* Assigned task *
Starting at the top of the entries below, set down each line exactly as written, and stop after the line containing "destruct (decide (d = 120)) as [Hx|Hx].".

* Supplied information *
(** The character [d] after a [%]. *)
Lemma directive_next n (m : mach) out d f idx ap args res :
  loops n -> loop_pre (S n) out (37 :: d :: f) idx ap args res m ->
  loop_ok (S n) out (37 :: d :: f) idx ap args res m.
Proof.
  intros IH [Hf Hof Ha Hr Hfl Hn Hlen]. unfold loop_ok. simpl in Hr, Hof, Hn.
  apply cstr_tail in Hf. pose proof (cstr_tail _ _ _ _ Hf) as Hf2.
  cbn [List.hd vsprintf_loop]. rewrite decide_True, decide_False by lia. mstep.
  rewrite (cstr_hd _ _ _ Hf). cbn [List.hd].
  assert (Hof2 : out_of_buf (idx + 1 + 1) (Z.of_nat (length f) + 1)) by (unfold out_of_buf in *; lia).
  destruct (decide (d = 120)) as [Hx|Hx].
  { destruct args as [|[w|?|?] args]; try done. apply fmap_Some in Hr as (res' & Hr & ->).
    destruct Ha as [[_ Hw] Ha]. simpl in Hw. mstep. rewrite (bind_Ok _ _ _ _ _ (hex_text_eq _ _ _)), Hw.
    eapply puts_next; try done; [apply text_chars|lia]. }
  destruct (decide (d = 99)) as [Hch|Hch].
  { destruct args as [|[?|w|?] args]; try done. apply fmap_Some in Hr as (res' & Hr & ->).
    destruct Ha as [[_ [Hw Hw0]] Ha]. mstep. mstep. rewrite Hw.
    apply (puts_next n m out [w] f (idx + 1 + 1) (ap + 4) args res'); try done; [|lia].
    apply Forall_singleton. pose proof (ld8_range (ram m) (ap + 4)). lia. }
  destruct (decide (d = 115)) as [Hst|Hst].
  { destruct args as [|[?|?|w] args]; try done. apply fmap_Some in Hr as (res' & Hr & ->).
    destruct Ha as [Hw Ha]. mstep. eapply str_next; try done. lia. }
  destruct (decide (d = 100)) as [Hd|Hd].
  { destruct args as [|[w|?|?] args]; try done. apply fmap_Some in Hr as (res' & Hr & ->).
    destruct Ha as [[_ Hw] Ha]. simpl in Hw. mstep. rewrite Hw, <- bind_assoc, (bind_Ok _ _ _ _ _ (dec_text_eq _ _ _)).
    eapply puts_next; try done; [apply text_chars|lia]. }
  apply (IH out (d :: f) (idx + 1) ap args res m). split; simpl; try done; [|lia]. unfold out_of_buf in *. lia.
Qed.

* Answer box *
(** The character [d] after a [%]. *)
Lemma directive_next n (m : mach) out d f idx ap args res :
  loops n -> loop_pre (S n) out (37 :: d :: f) idx ap args res m ->
  loop_ok (S n) out (37 :: d :: f) idx ap args res m.
Proof.
  intros IH [Hf Hof Ha Hr Hfl Hn Hlen]. unfold loop_ok. simpl in Hr, Hof, Hn.
  apply cstr_tail in Hf. pose proof (cstr_tail _ _ _ _ Hf) as Hf2.
  cbn [List.hd vsprintf_loop]. rewrite decide_True, decide_False by lia. mstep.
  rewrite (cstr_hd _ _ _ Hf). cbn [List.hd].
  assert (Hof2 : out_of_buf (idx + 1 + 1) (Z.of_nat (length f) + 1)) by (unfold out_of_buf in *; lia).
  destruct (decide (d = 120)) as [Hx|Hx].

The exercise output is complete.